◆ **Available data**:
==*==

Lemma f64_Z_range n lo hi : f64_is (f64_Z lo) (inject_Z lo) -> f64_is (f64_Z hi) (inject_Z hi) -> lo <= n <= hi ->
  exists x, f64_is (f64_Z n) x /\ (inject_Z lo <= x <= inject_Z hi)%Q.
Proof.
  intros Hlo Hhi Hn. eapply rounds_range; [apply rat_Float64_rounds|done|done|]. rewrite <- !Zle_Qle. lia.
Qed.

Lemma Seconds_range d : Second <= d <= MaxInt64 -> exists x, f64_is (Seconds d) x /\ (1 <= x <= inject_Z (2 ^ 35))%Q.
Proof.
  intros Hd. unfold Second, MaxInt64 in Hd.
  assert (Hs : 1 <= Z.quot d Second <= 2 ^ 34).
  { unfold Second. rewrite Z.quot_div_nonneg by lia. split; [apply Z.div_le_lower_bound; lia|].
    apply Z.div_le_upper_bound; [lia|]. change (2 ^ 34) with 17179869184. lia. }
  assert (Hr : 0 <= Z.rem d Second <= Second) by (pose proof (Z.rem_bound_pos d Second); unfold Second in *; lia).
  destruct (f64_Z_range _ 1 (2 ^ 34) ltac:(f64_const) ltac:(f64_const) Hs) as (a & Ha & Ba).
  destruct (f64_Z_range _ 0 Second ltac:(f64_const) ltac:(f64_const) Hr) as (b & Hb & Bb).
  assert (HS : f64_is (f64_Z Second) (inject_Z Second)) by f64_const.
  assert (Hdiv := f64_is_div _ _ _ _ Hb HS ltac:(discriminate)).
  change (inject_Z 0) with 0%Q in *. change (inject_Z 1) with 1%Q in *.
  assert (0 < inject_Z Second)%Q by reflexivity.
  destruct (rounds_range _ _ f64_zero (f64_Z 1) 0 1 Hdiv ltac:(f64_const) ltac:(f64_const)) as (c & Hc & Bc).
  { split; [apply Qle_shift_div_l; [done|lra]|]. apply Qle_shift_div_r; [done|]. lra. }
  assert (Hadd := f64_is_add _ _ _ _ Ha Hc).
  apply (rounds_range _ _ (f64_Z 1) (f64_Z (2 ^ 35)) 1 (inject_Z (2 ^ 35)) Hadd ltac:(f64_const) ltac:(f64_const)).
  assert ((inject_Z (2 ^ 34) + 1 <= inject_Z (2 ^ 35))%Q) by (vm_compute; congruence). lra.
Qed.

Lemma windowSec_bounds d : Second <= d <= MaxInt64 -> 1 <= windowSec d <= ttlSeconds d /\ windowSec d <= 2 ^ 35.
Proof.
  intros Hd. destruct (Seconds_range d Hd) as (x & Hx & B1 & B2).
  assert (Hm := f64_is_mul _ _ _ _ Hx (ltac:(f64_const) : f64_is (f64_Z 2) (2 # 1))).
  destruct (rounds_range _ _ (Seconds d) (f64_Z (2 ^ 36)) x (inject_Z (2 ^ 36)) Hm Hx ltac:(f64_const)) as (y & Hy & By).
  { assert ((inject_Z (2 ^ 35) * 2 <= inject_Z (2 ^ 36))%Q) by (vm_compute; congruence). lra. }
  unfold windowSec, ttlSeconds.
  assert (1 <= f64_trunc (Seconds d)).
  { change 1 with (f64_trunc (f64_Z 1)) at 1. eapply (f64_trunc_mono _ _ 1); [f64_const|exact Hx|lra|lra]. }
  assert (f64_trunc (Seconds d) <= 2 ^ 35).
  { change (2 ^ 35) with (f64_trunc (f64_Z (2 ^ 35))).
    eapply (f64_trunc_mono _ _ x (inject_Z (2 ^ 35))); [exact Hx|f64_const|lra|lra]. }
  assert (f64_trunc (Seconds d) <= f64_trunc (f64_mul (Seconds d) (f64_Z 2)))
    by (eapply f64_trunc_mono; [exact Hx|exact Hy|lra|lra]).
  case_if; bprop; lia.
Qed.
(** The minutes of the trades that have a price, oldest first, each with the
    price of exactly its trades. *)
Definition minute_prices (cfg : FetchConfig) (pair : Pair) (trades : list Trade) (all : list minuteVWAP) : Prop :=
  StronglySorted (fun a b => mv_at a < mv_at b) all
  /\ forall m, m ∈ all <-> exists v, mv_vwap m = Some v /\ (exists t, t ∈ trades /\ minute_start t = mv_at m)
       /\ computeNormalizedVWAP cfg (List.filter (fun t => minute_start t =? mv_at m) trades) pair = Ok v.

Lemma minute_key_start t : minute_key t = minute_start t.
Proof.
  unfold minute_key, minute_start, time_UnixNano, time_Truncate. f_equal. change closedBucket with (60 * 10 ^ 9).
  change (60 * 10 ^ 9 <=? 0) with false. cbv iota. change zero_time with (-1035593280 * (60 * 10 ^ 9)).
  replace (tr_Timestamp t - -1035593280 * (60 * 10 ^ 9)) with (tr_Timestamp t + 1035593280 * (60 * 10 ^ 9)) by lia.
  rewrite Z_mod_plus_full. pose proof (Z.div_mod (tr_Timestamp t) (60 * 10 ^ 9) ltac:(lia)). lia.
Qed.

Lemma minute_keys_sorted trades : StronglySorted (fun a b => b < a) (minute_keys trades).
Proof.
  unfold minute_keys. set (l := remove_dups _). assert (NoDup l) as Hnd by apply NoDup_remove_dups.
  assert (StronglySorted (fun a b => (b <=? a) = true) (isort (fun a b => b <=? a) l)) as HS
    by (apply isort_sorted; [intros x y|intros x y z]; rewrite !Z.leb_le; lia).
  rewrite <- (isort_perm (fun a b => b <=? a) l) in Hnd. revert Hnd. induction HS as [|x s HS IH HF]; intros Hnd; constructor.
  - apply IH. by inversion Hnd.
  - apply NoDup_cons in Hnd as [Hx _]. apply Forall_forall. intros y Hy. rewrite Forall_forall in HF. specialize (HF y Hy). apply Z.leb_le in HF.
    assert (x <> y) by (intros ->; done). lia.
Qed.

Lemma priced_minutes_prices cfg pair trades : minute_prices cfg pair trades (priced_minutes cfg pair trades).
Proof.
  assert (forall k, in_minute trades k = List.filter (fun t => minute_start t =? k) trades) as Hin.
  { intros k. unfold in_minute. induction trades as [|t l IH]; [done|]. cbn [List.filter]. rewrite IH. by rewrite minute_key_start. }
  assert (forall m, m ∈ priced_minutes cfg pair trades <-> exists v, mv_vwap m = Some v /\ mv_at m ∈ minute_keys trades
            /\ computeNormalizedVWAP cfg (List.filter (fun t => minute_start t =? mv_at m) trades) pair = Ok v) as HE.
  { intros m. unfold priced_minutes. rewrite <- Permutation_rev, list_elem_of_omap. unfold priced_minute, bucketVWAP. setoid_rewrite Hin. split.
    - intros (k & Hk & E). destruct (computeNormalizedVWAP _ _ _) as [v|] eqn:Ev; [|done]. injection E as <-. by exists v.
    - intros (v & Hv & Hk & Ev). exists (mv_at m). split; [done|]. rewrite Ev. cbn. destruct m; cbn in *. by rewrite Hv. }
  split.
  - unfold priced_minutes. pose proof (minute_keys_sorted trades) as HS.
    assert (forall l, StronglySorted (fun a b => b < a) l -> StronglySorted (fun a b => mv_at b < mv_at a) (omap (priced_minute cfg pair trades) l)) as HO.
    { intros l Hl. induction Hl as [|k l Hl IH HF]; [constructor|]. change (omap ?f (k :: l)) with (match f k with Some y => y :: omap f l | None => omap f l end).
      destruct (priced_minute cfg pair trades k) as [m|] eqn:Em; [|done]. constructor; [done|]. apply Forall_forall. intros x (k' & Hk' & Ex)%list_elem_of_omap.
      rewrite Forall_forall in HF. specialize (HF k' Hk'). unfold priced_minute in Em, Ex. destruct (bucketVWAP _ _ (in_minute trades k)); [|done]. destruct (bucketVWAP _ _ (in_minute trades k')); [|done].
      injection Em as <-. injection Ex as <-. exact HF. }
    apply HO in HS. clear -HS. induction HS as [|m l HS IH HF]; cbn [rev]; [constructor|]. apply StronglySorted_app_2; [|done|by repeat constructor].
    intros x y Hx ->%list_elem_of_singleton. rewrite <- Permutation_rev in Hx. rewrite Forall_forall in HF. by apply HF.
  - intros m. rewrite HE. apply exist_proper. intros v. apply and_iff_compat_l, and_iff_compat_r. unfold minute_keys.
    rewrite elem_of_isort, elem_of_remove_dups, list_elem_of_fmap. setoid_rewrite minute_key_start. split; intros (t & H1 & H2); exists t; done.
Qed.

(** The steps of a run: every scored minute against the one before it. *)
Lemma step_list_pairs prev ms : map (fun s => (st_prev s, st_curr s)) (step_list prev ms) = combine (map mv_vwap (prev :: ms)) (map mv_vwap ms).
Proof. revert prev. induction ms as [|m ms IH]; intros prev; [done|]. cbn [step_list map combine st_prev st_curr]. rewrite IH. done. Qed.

==*==

◆ **Work instructions**:
From the listing above, pick out every line containing "Hdiv".

◆ **Task answer**:
  assert (Hdiv := f64_is_div _ _ _ _ Hb HS ltac:(discriminate)).
  destruct (rounds_range _ _ f64_zero (f64_Z 1) 0 1 Hdiv ltac:(f64_const) ltac:(f64_const)) as (c & Hc & Bc).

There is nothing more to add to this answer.